Kruk maintains equal shared parenting is the key to preventing parental alienation and “preserving the integrity of the child”s relationship with both parents.’ He says the time has come to “get rid entirely of this dominant, full custody regime that we have where one parent is removed from the child”s life via a sole custody order.’

That’s Edward Kruk, sociologist and “Canada’s foremost expert on custody issues” quoted in this article (The Epoch Times, 4/1/09). One of his most important points is that equally shared parenting can go a long way toward eliminating the animosity of custody battles. A system in which custody of children is “awarded” to the parent deemed by the court to have been the dominant caregiver, children easily become prizes given to the winner of the dispute. Kruk’s simple point is that that is not a healthy environment for anyone, particularly children.

And beyond that, the fact that one parent tends to do more childcare than the other is, by itself, no reason whatsoever for the child to lose contact with the other parent. If, as is usually the case, the father spends more time at work and less time in childcare than the mother, that doesn’t mean the child doesn’t have a significant relationship with the father that needs to be maintained. On the contrary, mountains of sociology point to the fact that children need greater contact with fathers post-divorce. As things stand now, paternal contact with children drops sharply after divorce. That’s bad for children.

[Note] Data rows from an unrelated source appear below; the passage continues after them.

(** A step that leaves the runtime and the counted handles alone. *)
Lemma advanced_local p p' d handles w w' :
  handle_frame d w w' -> outer_frame w w' -> tables_ok w -> runtime_ok base handles w ->
  handles !! d = (if decide (pc_uncounted p = Some d) then None else dbs w !! d) ->
  pc_handle p = Some d -> (forall h, pc_handle p' = Some h -> h = d) ->
  pc_uncounted p' = pc_uncounted p -> (pc_rank p' < pc_rank p)%nat -> pc_ok p' w' ->
  advanced p handles w d p' w'.
Proof.
  intros Hf Ho Htab Hrt Hd Hp Hp' Hsame Hrank Hok.
  split; auto; [by eapply tables_ok_frame, Htab; eapply handle_library_frame|apply Hf|].
  eapply runtime_ok_paths, runtime_ok_frame, Hrt; [|done]. unfold recount. rewrite Hsame.
  apply map_eq. intros e. rewrite !lookup_fmap. destruct (decide (e = d)) as [->|Hne].
  - rewrite lookup_partial_alter_eq, Hd. case_decide; [done|].
    pose proof (hf_core _ _ _ Hf) as Hc. destruct (dbs w' !! d), (dbs w !! d); simpl in *; try done.
    unfold handle_core in Hc. congruence.
  - by rewrite lookup_partial_alter_ne by done.
Qed.

Definition advances (p : pc) (handles : gmap nat mylite_db) (w : world) (o : outcome pc) (w' : world) : Prop :=
  exists p' d, o = Ret p' /\ advanced p handles w d p' w'.

Lemma wp_unwinding d (m : cmd world pc) (Q : outcome pc -> world -> Prop) w :
  wp m (fun o w' => match o with Throw e => Q (Ret (OpenUnwind d e)) w' | _ => Q o w' end) w ->
  wp (unwinding d m) Q w.
Proof.
  intros Hm. apply wp_try_catch. eapply wp_mono; [exact Hm|]. by intros [a|e| |] w'.
Qed.

Lemma unwinding_advances d m p handles w w1 :
  wp m (advances p handles w) w1 -> wp (unwinding d m) (advances p handles w) w1.
Proof.
  intros Hm. apply wp_unwinding. eapply wp_mono; [exact Hm|]. by intros o w' (p' & d' & -> & Ha); exists p', d'.
Qed.

Lemma handle_frame_outer {A} d (m : cmd world A) (P : outcome A -> world -> Prop) w :
  steps (handle_frame d) m -> steps outer_frame m -> wp m P w ->
  wp m (fun o w' => P o w' /\ handle_frame d w w' /\ outer_frame w w') w.
Proof. intros Hf Ho HP. apply wp_and; [done|]. by apply (wp_and _ (fun _ => _)); [apply Hf|apply Ho]. Qed.

Lemma step_validate d path flags config handles w :
  tables_ok w -> pc_ok (OpenValidate d path flags config) w -> handles !! d = None ->
  runtime_ok base handles w ->
  wp (pc_step (OpenValidate d path flags config))
    (advances (OpenValidate d path flags config) handles w) w.
Proof.
  intros Htab Hok Hnew Hrt. pose proof Hok as (x & Hx & Hcore). apply wp_unwinding.
  unfold validate_runtime_database_path. wp_auto. destruct (_ && _); simpl; wp_auto.
  - set (w' := set_dbs _ _).
    assert (Hf : handle_frame d w w') by (by eapply (handle_frame_set_db d x)).
    eexists _, d. split; [done|]. apply advanced_local; try done; [by rewrite decide_True|simpl; congruence|simpl; lia|].
    split; [done|]. exists path. by eapply unused_frame.
  - eexists _, d. split; [done|].
    apply advanced_local; try done; [by rewrite decide_True|simpl; congruence|simpl; lia].
Qed.

Lemma step_prepare d path flags config handles w :
  tables_ok w -> pc_ok (OpenPrepare d path flags config) w -> handles !! d = None ->
  runtime_ok base handles w ->
  wp (pc_step (OpenPrepare d path flags config))
    (advances (OpenPrepare d path flags config) handles w) w.
Proof.
  intros Htab Hok Hnew Hrt. apply wp_unwinding, wp_bind.
  apply (wp_system true); [auto with steps|auto with ends|].
  assert (Hadv : forall p' t, descriptors t = descriptors (sys w) ->
    pc_handle p' = Some d -> pc_uncounted p' = Some d -> (pc_rank p' < 5)%nat ->
    pc_ok p' (set_sys t w) ->
    advances (OpenPrepare d path flags config) handles w (Ret p') (set_sys t w)).
  { intros p' t Ht Hp' Hu Hrank Hp. exists p', d. split; [done|].
    apply advanced_local; try done; [by rewrite decide_True|congruence]. }
  intros [r|[]| |] t Ho Ht; try done.
  - apply bind_post_ret. destruct (Z.eqb_spec r MYLITE_OK); simpl; apply wp_ret, Hadv; simpl; try done; try lia.
    + by exists path.
    + split; [done|]. by exists path.
  - apply Hadv; simpl; try done; [lia|]. split; [done|]. by exists path.
Qed.

(** The handles and statements after a step that keeps the cores. *)
Lemma tables_ok_outer w w' :
  handle_core <$> dbs w' = handle_core <$> dbs w -> outer_frame w w' -> tables_ok w -> tables_ok w'.
Proof. intros Hcores [Hn Hs Hc]. apply tables_ok_same; [done|by apply owners_frame|done..]. Qed.

Lemma recount_out p' d handles w' :
  pc_uncounted p' = Some d -> handles !! d = None -> recount p' d handles w' = handles.
Proof.
  intros Hu Hd. unfold recount. rewrite decide_True by done. apply map_eq. intros e.
  destruct (decide (e = d)) as [->|Hne]; [by rewrite lookup_partial_alter_eq|].
  by rewrite lookup_partial_alter_ne.
Qed.
Lemma recount_in p' d x handles w' :
  pc_uncounted p' = None -> dbs w' !! d = Some x -> recount p' d handles w' = <[d := x]> handles.
Proof.
  intros Hu Hx. unfold recount. rewrite Hu, decide_False, Hx by done. done.
Qed.

Lemma step_start d config handles w :
  tables_ok w -> pc_ok (OpenStart d config) w -> handles !! d = None ->
  runtime_ok base handles w -> Z.of_nat (stdpp.base.size handles) < 2 ^ 32 - 1 ->
  wp (pc_step (OpenStart d config)) (advances (OpenStart d config) handles w) w.
Proof.
  intros Htab (path & x & Hx & Hcore) Hnew Hrt Hsize. apply wp_unwinding, wp_bind.
  eapply wp_mono; [apply wp_outer; [apply outer_start_runtime|by eapply start_runtime_started]|].
  intros o w' [(Hothers & x' & Hx' & Hcore' & Ho) Houter].
  assert (Hcores : handle_core <$> dbs w' = handle_core <$> dbs w).
  { apply map_eq. intros e. rewrite !lookup_fmap. destruct (decide (e = d)) as [->|Hne].
    - rewrite Hx, Hx'. simpl. congruence.
    - by rewrite <- (lookup_delete_ne (dbs w') d), <- (lookup_delete_ne (dbs w) d), Hothers by done. }
  assert (Hadv : forall p', pc_handle p' = Some d -> (pc_rank p' < 4)%nat -> pc_ok p' w' ->
    runtime_ok base (recount p' d handles w') w' -> advances (OpenStart d config) handles w (Ret p') w').
  { intros p' Hp' Hrank Hok Hrun. exists p', d. split; [done|].
    split; try done; [by eapply tables_ok_outer|by left|congruence]. }
  destruct o as [r|[]| |]; try done; simpl.
  - destruct (Z.eqb_spec r MYLITE_OK); simpl; apply Hadv; simpl; try done; try lia; try by rewrite recount_out.
    + exists path. by exists x'.
    + by rewrite (recount_in _ d x').
    + split; [done|]. exists path. by exists x'.
  - apply Hadv; simpl; try done; [lia| |by rewrite recount_out]. split; [done|]. exists path. by exists x'.
Qed.

Lemma step_connect `{!Compliant} d handles w :
  tables_ok w -> pc_ok (OpenConnect d) w -> handles !! d = dbs w !! d -> runtime_ok base handles w ->
  wp (pc_step (OpenConnect d)) (advances (OpenConnect d) handles w) w.
Proof.
  intros Htab [path Hok] Hd Hrt. pose proof Hok as (x & Hx & Hcore).
  assert (Hinit : mysql_client_init w = true).
  { apply (ro_used _ _ _ Hrt). intros ->. by rewrite Hx, lookup_empty in Hd. }
  assert (Hadv : forall p' w', handle_frame d w w' -> outer_frame w w' -> pc_handle p' = Some d ->
    pc_uncounted p' = None -> (pc_rank p' < 3)%nat -> pc_ok p' w' ->
    advances (OpenConnect d) handles w (Ret p') w').
  { intros p' w' Hf Ho Hp' Hu Hrank Hp. exists p', d. split; [done|].
    apply advanced_local; try done. congruence. }
  assert (Hgive_up : forall r w', r <> MYLITE_OK -> handle_frame d w w' -> outer_frame w w' ->
    connection d (fun _ => True) w' ->
    wp (close_connection d ;; mret (OpenRelease d r)) (advances (OpenConnect d) handles w) w').
  { intros r w' Hr Hf Ho Hc. pose proof (unused_frame _ _ _ _ Hf Hok) as (x' & Hx' & _). apply wp_bind.
    eapply wp_mono; [apply handle_frame_outer; [auto with steps|apply outer_close_connection|];
      apply close_connection_spec; [by exists x'|done]|].
    intros o w2 ([-> _] & Hf2 & Ho2). apply bind_post_ret, wp_ret.
    apply Hadv; simpl; try done; try lia; [by transitivity w'..|].
    split; [done|]. exists path. eapply unused_frame, Hok. by transitivity w'. }
  apply unwinding_advances, wp_bind.
  eapply wp_mono; [apply handle_frame_outer; [auto with steps|apply outer_connect_runtime|];
    by apply connect_runtime_spec; [exists x|]|].
  intros o w1 ((r & -> & Hready & Hc & Hd1) & Hf1 & Ho1). apply bind_post_ret.
  destruct (Z.eqb_spec r MYLITE_OK) as [Hr|Hr]; simpl; [|by apply Hgive_up]. apply wp_bind.
  eapply wp_mono; [apply handle_frame_outer; [auto with steps|apply outer_ensure_core_system_tables|];
    apply ensure_core_system_tables_spec; auto|].
  intros o w2 ((r2 & -> & _ & Hc2 & _) & Hf2 & Ho2). apply bind_post_ret.
  assert (Hf : handle_frame d w w2) by (by transitivity w1).
  assert (Ho : outer_frame w w2) by (by transitivity w1).
  destruct (Z.eqb_spec r2 MYLITE_OK) as [Hr2|Hr2]; simpl; [|by apply Hgive_up].
  apply wp_ret, Hadv; simpl; try done; [lia|]. split; [done|]. exists path. by eapply unused_frame.
Qed.

(** Giving the runtime back, in a failed open or in a close. *)
Lemma release_advances d handles w p p' :
  tables_ok w -> (exists path, unused d path w) -> handles !! d = dbs w !! d -> runtime_ok base handles w ->
  pc_handle p = Some d -> pc_handle p' = Some d -> pc_uncounted p' = Some d ->
  (pc_rank p' < pc_rank p)%nat -> (forall w', (exists path, unused d path w') -> pc_ok p' w') ->
  wp (release_runtime ;; mret p') (advances p handles w) w.
Proof.
  intros Htab (path & x & Hx & Hcore) Hd Hrt Hp Hp' Hu Hrank Hok. rewrite Hx in Hd.
  rewrite <- (insert_delete_id handles d x) in Hrt by done. apply wp_bind.
  eapply wp_mono; [apply wp_outer; [apply outer_release_runtime|];
    apply (release_runtime_spec base d x (delete d handles)); [apply lookup_delete_eq|done]|].
  intros o w' [(-> & Hdbs & Hrt' & _) Houter]. apply bind_post_ret, wp_ret. exists p', d. split; [done|].
  split; try done.
  - eapply tables_ok_outer, Htab; [by rewrite Hdbs|done].
  - apply Hok. exists path, x. by rewrite Hdbs.
  - by left.
  - congruence.
  - by rewrite Hdbs.
  - replace (recount p' d handles w') with (delete d handles); [done|]. unfold recount.
    by rewrite decide_True.
Qed.

(** Deleting the handle. *)
Lemma delete_advances d handles w p p' (k : cmd world pc) :
  tables_ok w -> (exists path, unused d path w) -> handles !! d = None -> runtime_ok base handles w ->
  (forall w', k w' = (Ret p', w')) -> pc_handle p = Some d -> pc_handle p' = None -> pc_uncounted p' = None ->
  (pc_rank p' < pc_rank p)%nat -> (forall w', pc_ok p' w') ->
  wp (delete_mylite_db d ;; k) (advances p handles w) w.
Proof.
  intros Htab (path & x & Hx & Hcore) Hd Hrt Hk Hp Hp' Hu Hrank Hok. unfold delete_mylite_db. wp_auto.
  unfold wp. rewrite Hk. exists p', d. split; [done|]. injection Hcore as _ Hactive.
  assert (Hnone : owned_by d w = ∅).
  { apply map_size_empty_inv. pose proof (tab_counts _ Htab d x Hx). lia. }
  split; simpl; try done.
  - eapply (tables_ok_closed d w); simpl; try done. rewrite dom_delete_L. set_solver.
  - by left.
  - congruence.
  - by rewrite delete_delete_eq.
  - replace (recount _ _ _ _) with handles; [by eapply runtime_ok_same, Hrt|].
    unfold recount. simpl. rewrite Hu, decide_False, lookup_delete_eq by done.
    change (handles = delete d handles). by rewrite delete_id.
Qed.

Lemma fresh_handle w : tables_ok w -> dbs w !! next_address w = None.
Proof.
  intros Htab. apply not_elem_of_dom. intros Hd. destruct (tab_handles _ Htab _ Hd). lia.
Qed.

Lemma recount_absent p' d handles w' :
  dbs w' !! d = None -> handles !! d = None -> recount p' d handles w' = handles.
Proof.
  intros Hx Hd. unfold recount. rewrite Hx. transitivity (delete d handles); [|by apply delete_id].
  by destruct (decide _).
Qed.

(** The first step makes a handle that is not counted yet, or fails. *)
Lemma begin_failed path out_db flags config result handles w l :
  tables_ok w -> handles ⊆ dbs w -> runtime_ok base handles w ->
  advances (OpenBegin path out_db flags config) handles w (Ret (Finished result None)) (set_allocations l w).
Proof.
  intros Htab Hsub Hrt. exists (Finished result None), (next_address w). split; [done|].
  pose proof (fresh_handle w Htab) as Hnew. split; simpl; try done.
  - by eapply tables_ok_same, Htab.
  - lia.
  - by right.
  - rewrite recount_absent; [by eapply runtime_ok_same, Hrt|done|]. by eapply lookup_weaken_None.
Qed.
(** * The multi-tenant access-control pipeline of the NestJS backend

    A shallow embedding of what a request goes through:

    - [TenantMiddleware.use] and its three extraction steps;
    - the guards [JwtAuthGuard], [TenantGuard] and [RolesGuard], with the
      decorators [Public], [Roles], [Permissions] and [Audit] that feed them;
    - [PrismaService]: the [$use] middlewares for tenant isolation and soft
      delete, and [withoutTenantScope];
    - [AuditInterceptor.intercept].

    JavaScript values are modelled by [jsval]; objects used as dictionaries
    are finite maps from property names to values. Collaborators that live
    outside the repository (the JWT decoder, the Passport strategy, the
    UUID generator, the clock, the Nest logger, the database engine) are
    parameters, so every statement holds for all of them. *)

From Stdlib Require Import ZArith String Ascii List Bool Lia.
From stdpp Require Import base option list strings pretty gmap.

Local Open Scope string_scope.
Local Set Warnings "-register-all".

(** ** JavaScript values *)

Module JS.

Inductive jsval : Type :=
| JUndefined
| JNull
| JBool (b : bool)
| JNum (n : Z)
| JStr (s : string)
| JDate (t : Z)
| JObject (o : gmap string jsval).

Abbreviation obj := (gmap string jsval).

(** [ToBoolean]: what [if (v)], [!v] and [v || w] look at. *)
Definition truthy (v : jsval) : bool :=
  match v with
  | JUndefined | JNull => false
  | JBool b => b
  | JNum n => negb (n =? 0)%Z
  | JStr s => negb (bool_decide (s = ""))
  | JDate _ | JObject _ => true
  end.

(** [a || b] *)
Definition js_or (a b : jsval) : jsval := if truthy a then a else b.

(** [o.k] on an object: a missing property reads as [undefined]. *)
Definition getProp (o : obj) (k : string) : jsval := default JUndefined (o !! k).

(** [v?.k]: optional chaining; primitives have no own data properties. *)
Definition getPropOpt (v : jsval) (k : string) : jsval :=
  match v with
  | JObject o => getProp o k
  | _ => JUndefined
  end.

(** [{ ...o, k: v }] where [o] may be [undefined]. *)
Definition spread_with (o : option obj) (k : string) (v : jsval) : obj :=
  <[k := v]> (default ∅ o).

(** [s === v] for a string [s] and an arbitrary value [v]. *)
Definition strict_eq_str (s : string) (v : jsval) : bool :=
  match v with
  | JStr s' => bool_decide (s = s')
  | _ => false
  end.

(** Exceptions: the ones the code raises by name, the runtime's
    [TypeError], and any other thrown value. *)
Inductive exn : Type :=
| TypeError (msg : string)
| UnauthorizedException (msg : string)
| ForbiddenException (msg : string)
| Raised (v : jsval).

(** The result of running a piece of code that may throw. *)
Inductive outcome (A : Type) : Type :=
| Returned (a : A)
| Thrown (e : exn).
Arguments Returned {A} a.
Arguments Thrown {A} e.

(** The exception a run ended with, if it threw. *)
Definition thrown {A : Type} (o : outcome A) : option exn :=
  match o with
  | Returned _ => None
  | Thrown e => Some e
  end.

End JS.
Export JS.

(** ** common/constants *)

Module Constants.

Definition REQUEST_ID_KEY := "requestId".
Definition TENANT_ID_KEY := "tenantId".
Definition TENANT_HEADER := "X-Tenant-ID".

Module UserRole.
Definition SUPER_ADMIN := "super_admin".
Definition ADMIN := "admin".
Definition USER := "user".
Definition GUEST := "guest".
End UserRole.

Module Permission.
Definition USERS_READ := "users:read".
Definition USERS_DELETE := "users:delete".
End Permission.

Module HTTP_MESSAGES.
Definition TENANT_REQUIRED := "Tenant context is required".
Definition TENANT_MISMATCH := "Tenant mismatch - access denied".
End HTTP_MESSAGES.

End Constants.
Export Constants.

(** ** The continuation-local store (nestjs-cls) of one request *)

Module Cls.

Abbreviation store := (gmap string jsval).

Definition cls_get (cls : store) (key : string) : jsval := getProp cls key.
Definition cls_set (cls : store) (key : string) (v : jsval) : store := <[key := v]> cls.

End Cls.
Export Cls.

(** ** PrismaService *)

Module PrismaService.

(** The properties of [params.args] the middlewares touch. *)
Record Args : Type := mkArgs {
  args_where : option obj;
  args_data : option obj;
  args_create : option obj
}.

(** [params.args] is [undefined] when the client method is called without
    an argument, as in [prisma.user.findMany()]. *)
Record Params : Type := mkParams {
  model : option string;
  action : string;
  args : option Args
}.

(** [params.args.where = w] and its siblings, for [params.args] an object.
    The middlewares check for an undefined [params.args] themselves. *)
Definition set_where (p : Params) (w : obj) : Params :=
  mkParams (model p) (action p)
    (match args p with
     | Some a => Some (mkArgs (Some w) (args_data a) (args_create a))
     | None => None
     end).

Definition set_data (p : Params) (d : obj) : Params :=
  mkParams (model p) (action p)
    (match args p with
     | Some a => Some (mkArgs (args_where a) (Some d) (args_create a))
     | None => None
     end).

Definition set_create (p : Params) (c : obj) : Params :=
  mkParams (model p) (action p)
    (match args p with
     | Some a => Some (mkArgs (args_where a) (args_data a) (Some c))
     | None => None
     end).

Definition set_action (p : Params) (a : string) : Params :=
  mkParams (model p) a (args p).

(** What the runtime raises when a property of [undefined] is read or
    assigned. *)
Definition reading_of_undefined (k : string) : exn :=
  TypeError ("Cannot read properties of undefined (reading '" ++ k ++ "')").

Definition setting_of_undefined (k : string) : exn :=
  TypeError ("Cannot set properties of undefined (setting '" ++ k ++ "')").

(** What a [$use] middleware does with the query: hand (possibly rewritten)
    parameters to [next], or throw. Every middleware of the service returns
    the result of [next] unchanged. *)
Inductive step : Type :=
| Next (p : Params)
| Throw (e : exn).

Definition middleware := Params → step.

Definition nonTenantModels : list string := ["Tenant"].

Definition tenantScopedModels : list string :=
  ["User"; "Role"; "Permission"; "UserRole"; "RolePermission";
   "ApiKey"; "AuditLog"; "Subscription"; "Invitation"; "Webhook"; "WebhookDelivery"].

(** [list.includes(params.model)]; [params.model] may be undefined. *)
Definition includes (l : list string) (m : option string) : bool :=
  match m with
  | Some s => bool_decide (s ∈ l)
  | None => false
  end.

Definition action_is (p : Params) (a : string) : bool := bool_decide (action p = a).

(** [params.args.where = { ...params.args.where, tenantId }]: reading
    [where] of an undefined [params.args] throws. *)
Definition scope_where (tenantId : jsval) (params : Params) : step :=
  match args params with
  | Some a => Next (set_where params (spread_with (args_where a) "tenantId" tenantId))
  | None => Throw (reading_of_undefined "where")
  end.

(** [params.args.data = { ...params.args.data, tenantId }] *)
Definition scope_data (tenantId : jsval) (params : Params) : step :=
  match args params with
  | Some a => Next (set_data params (spread_with (args_data a) "tenantId" tenantId))
  | None => Throw (reading_of_undefined "data")
  end.

(** [params.args.create = { ...params.args.create, tenantId }] *)
Definition scope_create (tenantId : jsval) (params : Params) : step :=
  match args params with
  | Some a => Next (set_create params (spread_with (args_create a) "tenantId" tenantId))
  | None => Throw (reading_of_undefined "create")
  end.

(** The first middleware of the constructor: automatic tenant isolation. *)
Definition tenantIsolation (cls : store) : middleware := fun params =>
  if includes nonTenantModels (model params) then Next params
  else
    let tenantId := cls_get cls TENANT_ID_KEY in
    if truthy tenantId then
      if includes tenantScopedModels (model params) then
        if action_is params "findUnique" || action_is params "findFirst" then
          scope_where tenantId params
        else if action_is params "findMany" then scope_where tenantId params
        else if action_is params "count" then scope_where tenantId params
        else if action_is params "aggregate" then scope_where tenantId params
        else if action_is params "update" || action_is params "updateMany" then
          scope_where tenantId params
        else if action_is params "delete" || action_is params "deleteMany" then
          scope_where tenantId params
        else if action_is params "create" then scope_data tenantId params
        else if action_is params "upsert" then
          match scope_where tenantId params with
          | Next params => scope_create tenantId params
          | Throw e => Throw e
          end
        else Next params
      else Next params
    else Next params.

(** The second middleware of the constructor only times the query and
    writes a debug line. *)
Definition queryLogging : middleware := fun params => Next params.

Section SoftDelete.

(** [new Date()] *)
Variable now : Z.

(** First middleware of [enableSoftDelete]: deletes become updates. The
    two [if]s run one after the other, on the action as it then is. *)
Definition softDeleteWrites : middleware := fun params =>
  let after_delete :=
    if action_is params "delete" then
      let params := set_action params "update" in
      match args params with
      | Some _ => Next (set_data params {["deletedAt" := JDate now]})
      | None => Throw (setting_of_undefined "data")
      end
    else Next params in
  match after_delete with
  | Throw e => Throw e
  | Next params =>
    if action_is params "deleteMany" then
      let params := set_action params "updateMany" in
      match args params with
      | Some a =>
        match args_data a with
        | Some d => Next (set_data params (<["deletedAt" := JDate now]> d))
        | None => Next (set_data params {["deletedAt" := JDate now]})
        end
      | None => Throw (reading_of_undefined "data")
      end
    else Next params
  end.
(** * probability_space.h : a finite discrete probability space

    A shallow embedding of the class template [ProbabilitySpace<T>] of
    [probability_space.h].

    - [double] is IEEE-754 binary64: the primitive [float] of the Standard
      Library, whose operations are the ones the hardware performs
      (round to nearest, ties to even).
    - [std::set<T>] is the list of its elements in iteration (ascending)
      order, [std::map<T,double>] the list of its entries in ascending key
      order.
    - A thrown [std::invalid_argument] is a result: methods run in a small
      state-and-exception monad over the object's three data members. *)

From Stdlib Require Import ZArith List Bool String Floats Lia.
From Stdlib Require OrderedTypeEx.
Import ListNotations.
Set Implicit Arguments.

(** ** The outcome type [T]

    [std::set<T>] and [std::map<T,double>] order their keys with
    [operator<], which is required to be a strict order; the space is meant
    for outcome types on which it is total. *)

Class Ordered (T : Type) : Type := {
  ltb : T -> T -> bool;
  ltb_irrefl : forall a, ltb a a = false;
  ltb_trans : forall a b c, ltb a b = true -> ltb b c = true -> ltb a c = true;
  ltb_total : forall a b, ltb a b = false -> ltb b a = false -> a = b
}.

#[export] Program Instance Ordered_Z : Ordered Z := {| ltb := Z.ltb |}.
Next Obligation. apply Z.ltb_irrefl. Qed.
Next Obligation.
  rewrite Z.ltb_lt in *. lia.
Qed.
Next Obligation.
  rewrite Z.ltb_ge in *. lia.
Qed.

(** ** Exceptions *)

(** Every failure of the class is a [std::invalid_argument]; [what] is the
    message it carries. *)
Inductive exn : Type :=
| invalid_argument (what : string).

Definition what (e : exn) : string :=
  match e with invalid_argument w => w end.

Inductive outcome (A : Type) : Type :=
| Return (a : A)
| Throw (e : exn).

Arguments Return {A} a.
Arguments Throw {A} e.

Definition msg_unknown_outcome : string :=
  "Event contains outcome not in sample space".

Definition msg_negative : string :=
  "Probabilities must be nonnegative".

Definition msg_sum : string :=
  "Probabilities must sum to 1".

Definition msg_condition_zero : string :=
  "Tried to calculate conditional probability P(A|B) with B s.t. P(B)=0".

(** The error kinds of the specification, and the kind a caller reads off
    an exception: the exception type is the same for all of them, the
    message is what tells them apart. *)
Inductive reason : Type := NegativeMass | SumMismatch.

Inductive error_kind : Type :=
| InvalidDistribution (r : reason)
| UnknownOutcome
| ConditionOnZero.

Definition kind_of (e : exn) : option error_kind :=
  let w := what e in
  if String.eqb w msg_negative then Some (InvalidDistribution NegativeMass)
  else if String.eqb w msg_sum then Some (InvalidDistribution SumMismatch)
  else if String.eqb w msg_unknown_outcome then Some UnknownOutcome
  else if String.eqb w msg_condition_zero then Some ConditionOnZero
  else None.

(** ** Doubles *)

Open Scope float_scope.

(** [constexpr double EPSILON = 1e-9]: the literal denotes the double
    nearest to 10^-9. *)
Definition EPSILON : float := 0x1.12e0be826d695p-30.

(** [a != b] on doubles. *)
Definition fneb (a b : float) : bool := negb (a =? b).

(** ** Ordered containers *)

Section Containers.
Context {T : Type} `{Ordered T}.

Definition set_t : Type := list T.

Definition map_t : Type := list (T * float).

(** Two keys are equivalent when neither is less than the other. *)
Definition equiv (a b : T) : bool := negb (ltb a b) && negb (ltb b a).

(** The class invariant of [std::set]: strictly ascending elements. *)
Fixpoint sorted (l : list T) : bool :=
  match l with
  | [] => true
  | x :: l' =>
      match l' with
      | [] => true
      | y :: _ => ltb x y && sorted l'
      end
  end.

Definition set_wf (s : set_t) : Prop := sorted s = true.

Definition map_wf (m : map_t) : Prop := sorted (map fst m) = true.

(** [std::set::insert]: the element goes to its place in the order,
    unless an equivalent one is there already. *)
Fixpoint set_insert (x : T) (s : set_t) : set_t :=
  match s with
  | [] => [x]
  | y :: s' =>
      if ltb x y then x :: s
      else if ltb y x then y :: set_insert x s'
      else s
  end.

(** Writing a range through [std::inserter(result, hint)]: the elements
    are inserted one after the other. *)
Definition inserter (out : list T) (result : set_t) : set_t :=
  fold_left (fun s x => set_insert x s) out result.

It is reasonable to assume that the same holds true for mothers when fathers are the primary caregiver. There’s less social science on that because mothers make up 84% of custodial parents. But there’s no good reason I’m aware of to displace mothers from children’s lives post-divorce the way fathers so frequently are now.

Speaking of animosity in divorce cases, the same article discusses a book about divorce written by Canadian Justice Harvey Brownstone. It details some of the hateful, childish things parents do during divorce. Brownstone has had parents tell him that they would rather see their children dead than with the other parent. Unsurprisingly, sentiments like those do deep harm to children.

The process that Brownstone describes exacerbates the conflicts between parents at the expense of children’s wellbeing. It is that process that Kruk wants to change by removing the “winner-take-all” character from divorce. Once children cease being trophies awarded to the “good” parent and denied to the “bad” one, maybe parents will pay more attention to their children’s welfare and less to one-upping the other parent.

I’ve argued before that reducing the adversarial nature of divorce is necessary to improving children’s outcomes following marriage dissolution. Establishing in law the presumption that, absent egregious neglect or harm, parents share equally the time and expense of childcare will go a long way toward that goal.